In China, many rural couples prefer to have boys, while in urban areas parents who qualify for a second child often hope to have a son and daughter.
To curb sex-selective abortions, China has banned sex determination since 1994.
But the test is legal in Hong Kong and with huge demand from mainland women, illegal agents have emerged.
Usually, they work with private clinics on China's mainland where doctors take a blood sample which is then sent to Hong Kong, according to Xinhua news agency.
The 14 suspects held include a 35-year-old doctor, surnamed Chen, who works at a private clinic in Wenzhou City in east China's Zhejiang Province.
Last year, Chen is alleged to have become involved in a scheme where pregnant women were charged between 5,800 yuan (US$928) and 7,500 yuan for a test.
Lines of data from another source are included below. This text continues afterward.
(* ===== verification/ChunkerMem.v ===== *)
(** * Remotes in memory

    Two storages that keep their files in a map, as an instance of the
    interface of the chunker driver, with the laws its theorems ask for.  The
    storage a virtual path leads to is given by [resolve]; an upload fails for
    the names in [bad]. *)

From S2P Require Import Prelude GoStrings Errs Store Paths HttpRange Json Crypto ChunkerNames ChunkerNamesThms Chunker ChunkerRead ChunkerServe ChunkerPut.

Local Open Scope Z_scope.

(** A storage and a directory of it. *)
Abbreviation place := (bool * gostr)%type.
Definition mem_world := gmap place (gmap gostr gostr).

Definition mem_mount (b : bool) : gostr := if b then #"/y" else #"/x".
Definition mem_locate (b : bool) (a : gostr) : gostr := render (path_segs (mem_mount b) ++ path_segs a).

(** The storages [/x] and [/y]. *)
Definition resolve_xy (v : gostr) : option place :=
  match path_segs v with
  | s :: r => if bool_decide (s = #"x") then Some (false, render r)
              else if bool_decide (s = #"y") then Some (true, render r) else None
  | [] => None
  end.

(** The second storage is mounted at [/x/sub], inside the first. *)
Definition resolve_nested (v : gostr) : option place :=
  match path_segs v with
  | s :: r =>
      if bool_decide (s = #"x") then
        match r with
        | s' :: r' => if bool_decide (s' = #"sub") then Some (true, render r') else Some (false, render r)
        | [] => Some (false, render r)
        end
      else None
  | [] => None
  end.

Definition mem_entry (fc : gostr * gostr) : Entry :=
  {| e_Name := fc.1; e_Size := zlen fc.2; e_ModTime := 0; e_CreateTime := 0; e_IsDir := false; e_Hash := ∅ |}.

Definition mem_missing {A} : Op mem_world A := op_fail (ESentinel ObjectNotFound).

(** The directory and the name of a file of a storage. *)
Definition mem_split (a : gostr) : option (gostr * gostr) :=
  match reverse (path_segs a) with
  | f :: r => Some (render (reverse r), f)
  | [] => None
  end.

Section mem.
Context (resolve : gostr → option place) (bad : gostr → bool).

Definition mem_dir (v : gostr) (w : mem_world) : option (gmap gostr gostr) :=
  if bool_decide (FixAndCleanPath v = v) then k ← resolve v; w !! k else None.

Definition mem_file (b : bool) (a : gostr) (w : mem_world) : option (gostr * gostr) :=
  '(u, f) ← mem_split a; m ← w !! (b, u); c ← m !! f; Some (f, c).

Definition MemRemotes : Remotes := {|
  World := mem_world;
  Driver := bool;
  fs_GetStorage := λ p w, (match resolve (FixAndCleanPath p) with
                           | Some (b, _) => inr b | None => inl (ESentinel StorageNotFound) end, w);
  op_GetStorageAndActualPath := λ p w, (match resolve (FixAndCleanPath p) with
                           | Some k => inr k | None => inl (ESentinel StorageNotFound) end, w);
  fs_List := λ p _ w, (match mem_dir p w with
                       | Some m => inr (map mem_entry (map_to_list m))
                       | None => inl (ESentinel ObjectNotFound) end, w);
  fs_Get := λ p w, (match mem_dir (FixAndCleanPath p) w with
                    | Some _ => inr {| e_Name := path_Base p; e_Size := 0; e_ModTime := 0; e_CreateTime := 0;
                                       e_IsDir := true; e_Hash := ∅ |}
                    | None => inl (ESentinel ObjectNotFound) end, w);
  fs_MakeDir := λ p w, match resolve (FixAndCleanPath p) with
                       | Some k => (inr (), match w !! k with Some _ => w | None => <[k := ∅]> w end)
                       | None => (inl (ESentinel StorageNotFound), w) end;
  op_Link := λ b a w, (match mem_file b a w with
                       | Some fc => inr ({| l_MFile := Some fc.2; l_RangeReadCloser := None; l_URL := [] |},
                                         mem_entry fc)
                       | None => inl (ESentinel ObjectNotFound) end, w);
  op_Put := λ b a u w, match w !! (b, FixAndCleanPath a) with
                       | Some m => if bad (u_Name u) then (inl (EMessage #"upload failed"), 0%nat, w)
                                   else (inr (), length (u_Reader u),
                                         <[(b, FixAndCleanPath a) := <[u_Name u := u_Reader u]> m]> w)
                       | None => (inl (ESentinel ObjectNotFound), 0%nat, w) end;
  op_Move := λ _ _ _, mem_missing;
  op_Copy := λ _ _ _, mem_missing;
  op_Rename := λ _ _ _, mem_missing;
  op_Remove := λ b a w, (inr (), match mem_split a with
                                 | Some (u, f) => alter (delete f) (b, u) w
                                 | None => w end);
  url_read := λ _ _ _ _, inl (EMessage #"no address");
|}.

Definition MemView : @RemoteView MemRemotes := {|
  look := (λ w v f, m ← mem_dir v w; m !! f) : @World MemRemotes → _;
  is_dir := (λ w v, bool_decide (is_Some (mem_dir v w))) : @World MemRemotes → _;
  has_sub := λ _ _ _, false;
  locate := mem_locate : @Driver MemRemotes → _;
|}.
End mem.

(** ** The laws *)

Definition mem_seg (b : bool) : gostr := if b then #"y" else #"x".

Lemma mem_locate_segs b a : mem_locate b a = render (mem_seg b :: path_segs a).
Proof. by destruct b. Qed.

Lemma mem_seg_good b : good_seg (mem_seg b).
Proof. destruct b; apply (bool_decide_unpack _); by vm_compute. Qed.

Lemma mem_split_Some a u f : mem_split a = Some (u, f) →
  ∃ l, path_segs a = l ++ [f] ∧ u = render l ∧ Forall good_seg l ∧ good_seg f.
Proof.
  unfold mem_split. destruct (reverse (path_segs a)) as [|g r] eqn:E; [done|]. intros. simplify_eq.
  apply (f_equal reverse) in E. rewrite reverse_involutive, reverse_cons in E.
  exists (reverse r). split; [done|]. split; [done|]. pose proof (path_segs_good a) as H.
  rewrite E in H. apply Forall_app in H as [? ?%Forall_cons]. tauto.
Qed.

Lemma mem_split_None a : mem_split a = None → path_segs a = [].
Proof.
  unfold mem_split. destruct (reverse (path_segs a)) eqn:E; [|done]. intros _.
  apply (f_equal reverse) in E. by rewrite reverse_involutive in E.
Qed.

Lemma resolve_xy_good b l : Forall good_seg l → resolve_xy (render (mem_seg b :: l)) = Some (b, render l).
Proof.
  intros H. unfold resolve_xy. rewrite path_segs_render by (constructor; [apply mem_seg_good|done]).
  by destruct b.
Qed.

Lemma resolve_xy_Some v b u : resolve_xy v = Some (b, u) →
  ∃ l, path_segs v = mem_seg b :: l ∧ u = render l ∧ Forall good_seg l.
Proof.
  unfold resolve_xy. pose proof (path_segs_good v) as H. destruct (path_segs v) as [|s r]; [done|].
  apply Forall_cons in H as [_ H].
  intros E. repeat case_bool_decide; simplify_eq; by exists r.
Qed.

Lemma mem_dir_good b l w : Forall good_seg l →
  mem_dir resolve_xy (render (mem_seg b :: l)) w = w !! (b, render l).
Proof.
  intros H. unfold mem_dir. rewrite FixAndCleanPath_render by (constructor; [apply mem_seg_good|done]).
  rewrite bool_decide_eq_true_2 by done. by rewrite resolve_xy_good.
Qed.

(** A directory the storages have is named by its cleaned path. *)
Lemma mem_dir_Some v w m : mem_dir resolve_xy v w = Some m →
  ∃ b l, v = render (mem_seg b :: l) ∧ Forall good_seg l ∧ w !! (b, render l) = Some m.
Proof.
  unfold mem_dir. case_bool_decide as Hv; [|done]. destruct (resolve_xy v) as [[b u]|] eqn:E; [|done].
  intros Hm. apply resolve_xy_Some in E as (l & Hl & -> & Hg). exists b, l.
  split; [|done]. by rewrite <- Hv, FixAndCleanPath_segs, Hl.
Qed.

Lemma render_good_inj l k : Forall good_seg l → Forall good_seg k → render l = render k → l = k.
Proof. intros Hl Hk E. by rewrite <- (path_segs_render l), <- (path_segs_render k), E by done. Qed.

(** Two worlds that differ in the directory [(b, l)] only. *)
Lemma mem_dir_other b l w w' v : Forall good_seg l →
  (∀ k, k ≠ (b, render l) → w' !! k = w !! k) → v ≠ render (mem_seg b :: l) →
  mem_dir resolve_xy v w' = mem_dir resolve_xy v w.
Proof.
  intros Hl Hw Hv. unfold mem_dir. case_bool_decide as Hc; [|done].
  destruct (resolve_xy v) as [[b' u]|] eqn:E; [|done]. simpl. apply Hw. intros ?. simplify_eq.
  apply Hv. apply resolve_xy_Some in E as (k & Hk & Er & Hg). apply render_good_inj in Er; [|done..]. subst k.
  by rewrite <- Hc, FixAndCleanPath_segs, Hk.
Qed.

Section laws.
Context (bad : gostr → bool).
#[local] Existing Instance MemView.
Abbreviation RM := (MemRemotes resolve_xy bad).
Abbreviation RV := (MemView resolve_xy bad).

Lemma mem_same (w : mem_world) : @same_view RM RV w w.
Proof. by repeat split. Qed.

Lemma mem_entry_inj (m : gmap gostr gostr) : NoDup (map e_Name (map mem_entry (map_to_list m))).
Proof. rewrite map_map. apply (NoDup_fst_map_to_list m). Qed.

Lemma mem_lists (v : gostr) (w : mem_world) m :
  mem_dir resolve_xy v w = Some m → @lists_dir RM RV w v (map mem_entry (map_to_list m)).
Proof.
  intros Hm. split.
  - apply mem_entry_inj.
  - intros e (fc & -> & _)%list_elem_of_fmap. done.
  - intros e ([f c] & -> & Hin%elem_of_map_to_list)%list_elem_of_fmap _. exists c. split; [|done].
    simpl. by rewrite Hm.
  - intros f c H. simpl in H. rewrite Hm in H. exists (mem_entry (f, c)).
    split; [|done]. apply list_elem_of_fmap. exists (f, c). split; [done|]. by apply elem_of_map_to_list.
Qed.

Lemma mem_file_at b a (w : mem_world) c : @file_at RM RV w (mem_locate b a) = Some c →
  ∃ f, mem_file b a w = Some (f, c).
Proof.
  unfold file_at. rewrite mem_locate_segs. destruct (mem_split a) as [[u f]|] eqn:E.
  - apply mem_split_Some in E as Hs. destruct Hs as (l & Hl & -> & Hg & Hf). rewrite Hl, app_comm_cons.
    assert (Hn : norm_seg f) by apply Hf.
    rewrite path_Dir_render; [|apply good_norm; constructor; [apply mem_seg_good|done]|done].
    rewrite path_Base_render by done. simpl. rewrite mem_dir_good by done.
    intros H. exists f. unfold mem_file. rewrite E. simpl. destruct (w !! _); simpl in *; [|done]. by rewrite H.
  - apply mem_split_None in E. rewrite E. by destruct b.
Qed.

#[export] Instance mem_ReadLaws : @ReadLaws RM RV.
Proof.
  split.
  - intros v w. apply mem_same.
  - intros v r w. apply mem_same.
  - intros v r w H. simpl in H. apply bool_decide_eq_true in H as [m Hm].
    exists (map mem_entry (map_to_list m)). simpl. rewrite Hm. split; [done|]. by apply mem_lists.
  - intros v r w H. simpl in *. apply bool_decide_eq_false in H.
    destruct (mem_dir resolve_xy v w) as [m|]; [by destruct H|]. split; [|done]. eexists. split; [done|]. done.
  - intros st a w. apply mem_same.
  - intros st a w c H. apply mem_file_at in H as (f & H). simpl. rewrite H. eexists _, _. split; [done|].
    split; [done|]. intros w' _ off len Ho Hl Hs. unfold openPartRange. cbn [l_MFile l_RangeReadCloser]. done.
Qed.

(** The directory [(b, l)] is replaced. *)
Lemma mem_dir_set (b : bool) (l : list gostr) (m : gmap gostr gostr) (w : mem_world) (v : gostr) : Forall good_seg l →
  mem_dir resolve_xy v (<[(b, render l) := m]> w)
  = if bool_decide (v = render (mem_seg b :: l)) then Some m else mem_dir resolve_xy v w.
Proof.
  intros Hl. case_bool_decide as Hv.
  - subst v. rewrite mem_dir_good by done. apply lookup_insert_eq.
  - apply (mem_dir_other b l); [done| |done]. intros k Hk. by apply lookup_insert_ne.
Qed.

Lemma mem_dir_delete (b : bool) (l : list gostr) (f : gostr) (w : mem_world) (v : gostr) : Forall good_seg l →
  mem_dir resolve_xy v (alter (delete f) (b, render l) w)
  = if bool_decide (v = render (mem_seg b :: l)) then delete f <$> mem_dir resolve_xy v w else mem_dir resolve_xy v w.
Proof.
  intros Hl. case_bool_decide as Hv.
  - subst v. rewrite !mem_dir_good by done. apply lookup_alter_eq.
  - apply (mem_dir_other b l); [done| |done]. intros k Hk. by apply lookup_alter_ne.
Qed.

#[export] Instance mem_WriteLaws : @WriteLaws RM RV.
Proof.
  split.
  - intros b a u w r k w' E Hd _ Hn Hsz. simpl in *. rewrite mem_locate_segs in *.
    pose proof (path_segs_good a) as Ha. rewrite mem_dir_good in Hd by done.
    rewrite FixAndCleanPath_segs in E. apply bool_decide_eq_true in Hd as [m Hm]. rewrite Hm in E.
    destruct (bad (u_Name u)); simplify_eq; [by repeat split|].
    split_ands; [intros v f Hvf|intros v|done|intros _]; rewrite mem_dir_set by done.
    + case_bool_decide; [subst v|done]. rewrite mem_dir_good, Hm by done. simpl. apply lookup_insert_ne. intros E; apply Hvf; by rewrite E.
    + destruct (bool_decide (v = _)) eqn:Ev; reflect_bools; [subst v|done]. rewrite mem_dir_good, Hm by done. done.
    + rewrite bool_decide_eq_true_2 by done. simpl. by rewrite lookup_insert_eq.
  - intros b a w r w' E _. cbn [op_Remove look is_dir has_sub locate MemRemotes MemView World Driver] in *. simplify_eq. destruct (mem_split a) as [[u f]|] eqn:E; [|by split; [left|]].
    apply mem_split_Some in E as (l & Hl & -> & Hg & Hf). rewrite mem_locate_segs, Hl, app_comm_cons.
    assert (Hn : norm_seg f) by apply Hf.
    rewrite path_Dir_render; [|apply good_norm; constructor; [apply mem_seg_good|done]|done].
    rewrite path_Base_render by done.
    split_ands; [intros v g|intros v|done]; rewrite mem_dir_delete by done.
    + case_bool_decide; [|by left]. destruct (mem_dir resolve_xy v w) as [m|]; [|by left]. simpl.
      destruct (decide (g = f)) as [->|]; [right; by rewrite lookup_delete_eq|left; by rewrite lookup_delete_ne].
    + destruct (bool_decide (v = _)); [|done]. by destruct (mem_dir resolve_xy v w).
  - intros p w r w' E. simpl in *.
    destruct (resolve_xy (FixAndCleanPath p)) as [[b u]|] eqn:Er; [|by simplify_eq; split_ands; [..|left|]].
    apply resolve_xy_Some in Er as (l & Hl & -> & Hg). rewrite path_segs_Fix in Hl. simplify_eq.
    assert (Ep : FixAndCleanPath p = render (mem_seg b :: l)) by (by rewrite FixAndCleanPath_segs, Hl).
    rewrite Ep. destruct (w !! (b, render l)) as [m|] eqn:Em.
    { split_ands; [done..|by left|]. intros _. by rewrite mem_dir_good, Em by done. }
    split_ands; [intros v f|intros v|by left|intros _]; rewrite mem_dir_set by done.
    + case_bool_decide; [subst v|done]. by rewrite mem_dir_good, Em by done.
    + destruct (bool_decide (v = _)); [|done]. intros _. by apply bool_decide_eq_true_2.
    + by rewrite bool_decide_eq_true_2 by (by rewrite bool_decide_eq_true_2).
Qed.
End laws.

Lemma mem_reliable : @reliable (MemRemotes resolve_xy (λ _, false)) (MemView resolve_xy (λ _, false)).
Proof.
  split.
  - intros b a u w Hd _ _ _. simpl in *. rewrite mem_locate_segs in Hd.
    rewrite mem_dir_good in Hd by apply path_segs_good. apply bool_decide_eq_true in Hd as [m Hm].
    by rewrite FixAndCleanPath_segs, Hm.
  - done.
  - intros s t w Hg Hd. simpl in *. apply bool_decide_eq_true in Hd as [m Hm].
    apply mem_dir_Some in Hm as (b & l & El & Hl & _).
    apply Forall_app in Hg as [Hs Ht].
    apply render_good_inj in El; [|done|constructor; [apply mem_seg_good|done]]. subst s.
    rewrite FixAndCleanPath_render by (apply Forall_app_2; [constructor; [apply mem_seg_good|done]|done]).
    rewrite <- app_comm_cons, resolve_xy_good; [done|]. by apply Forall_app_2.
Qed.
Blood samples were taken south by long-distance coach drivers going to Shenzhen, in China's southern Guangdong Province, near Hong Kong.
Chen was promised between 500 and 800 yuan for each deal, with the rest going to illegal agents, Xinhua reported.
By the end of February, Chen and two other suspects had made nearly 200,000 yuan from tests for nearly 300 pregnant women in Wenzhou, it was reported.
Some of the women terminated their pregnancies after learning that they were carrying girls, police said.